The Day I Learned to Forgive


It was 5 p.m. on a Sunday afternoon when I got some of the best advice I would ever receive in life. At the time, I was 15 hours away from being required to testify in court against one parent on behalf of another. It was the end of an 18-month divorce process that brought the end to a 27-year marriage and tore apart a family. The advice was simple and yet profound.

Sometimes it is necessary to forgive someone,

even when it’s not asked for.

This simple truth has profound ramifications if we fail to teach it to our kids. Think about it. You have seen the results in adults’ lives. You have likely known someone who was bitter, angry, and wounded people simply as a result of their own unhealed wounds. The topic is so important that Peter (who appeared to struggle with this as well) specifically asked Jesus about it in Matthew 18: 21-35. Jesus’ response tells us exactly where he fell on the topic of forgiveness.

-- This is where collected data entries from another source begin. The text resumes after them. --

Lemma peer_get_roundtrip_witness :
  ∃ ttl, (Get_fetch (mkReply 9 (Replied (fst (serveGet 7 ask cached)))) "p" bare).1 =
         Some ("value", ttl) ∧ 60 * Second - 7 - Millisecond < ttl ≤ 60 * Second - 7.
Proof.
  refine (proj1 (peer_get_roundtrip 7 9 ask "p" bare cached "value" (60 * Second - 7)
    (snd (Tiered.GetWithTTL 7 "k" cached)) _ _ _ _ _) _).
  - discriminate.
  - vm_compute. discriminate.
  - by split; eexists.
  - split; [vm_compute; discriminate|]. split; intros z [= <-]; vm_compute; discriminate.
  - vm_compute. reflexivity.
  - vm_compute. discriminate.
Defined.

Lemma peer_push_roundtrip_witness :
  ∃ body enc, pushBody (mkPush "p" "k" "value" (45 * Second)) bare = Some (body, enc) ∧
    serveSet TierDemo.t (pushRequest (mkPush "p" "k" "value" (45 * Second)) body enc) cached =
    (mkResp 204 "" "" "zstd" (mkReader "" false),
     Tiered.SetWithTTL TierDemo.t "k" "value" (45 * Second) cached).
Proof.
  apply (peer_push_roundtrip TierDemo.t (mkPush "p" "k" "value" (45 * Second)) bare cached).
  - discriminate.
  - discriminate.
  - vm_compute. reflexivity.
  - vm_compute. discriminate.
  - by split; eexists.
  - split; [vm_compute; discriminate|]. split; intros z [= <-]; vm_compute; discriminate.
Defined.

(** A long value, an owner that had advertised zstd, and an empty owner cache. *)
Definition long : string := Nat.iter 1100 (String "x") "".

Lemma miss_forgets_set_encoding_witness :
  pushBody (mkPush "p" "k" long (45 * Second)) (recordPeerSetEncoding "p" "zstd" bare) =
    Some ("z" +:+ long, "zstd") ∧
  pushBody (mkPush "p" "k" long (45 * Second))
    (snd (Get_fetch (mkReply 9 (Replied (fst (serveGet (61 * Second) ask cached)))) "p"
            (recordPeerSetEncoding "p" "zstd" bare))) = Some (long, "").
Proof.
  split; [vm_compute; reflexivity|].
  apply (miss_forgets_set_encoding (61 * Second) 9 ask "p" (recordPeerSetEncoding "p" "zstd" bare)
    cached "k" long (45 * Second)).
  - reflexivity.
  - discriminate.
  - vm_compute. discriminate.
  - vm_compute. reflexivity.
Defined.

Definition silent_get (_ : Z) (_ _ : string) : reply := mkReply 0 BuildError.

Lemma high_threshold_never_pushes_witness :
  Tiered.l3 (@Tiered.SetWithTTL _ _ _ (peer_l3 silent_get) TierDemo.t "k" "value" Hour
    (Tiered.NewWithMaxBytes (60 * Second) 10 1000 false (None : option TierDemo.disk) (Some node))) = Some node.
Proof.
  refine (high_threshold_never_pushes silent_get TierDemo.t "k" "value" Hour _ node _ _ _ _ _).
  - reflexivity.
  - reflexivity.
  - reflexivity.
  - apply node_owns_nothing.
  - reflexivity.
Defined.

End PeerDemo.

With scripture as our guide, here are five practical steps in helping our kids (and ourselves) practice forgiveness:*

  1. We have got to model it ourselves. Kids who live in the same house with us know when we are wounded and watch our response.
  2. Always deal first with our own heart. Mark 11:25 tells us to forgive so that we may be forgiven.
  3. Love the habitual sinner wisely. Romans 12:17-19 reminds us that we cannot control others, only ourselves and our response.
  4. Forgiveness does not mean turning a blind eye to sin. Christians are not called to be the proverbial doormat. If we can teach our kids the principles of Matthew 18 that include humility, love, and confrontation, they will be better off for it.
  5. Practice asking for forgiveness. Many people grow up to believe they do not need forgiveness or that they are not forgivable. Neither is true.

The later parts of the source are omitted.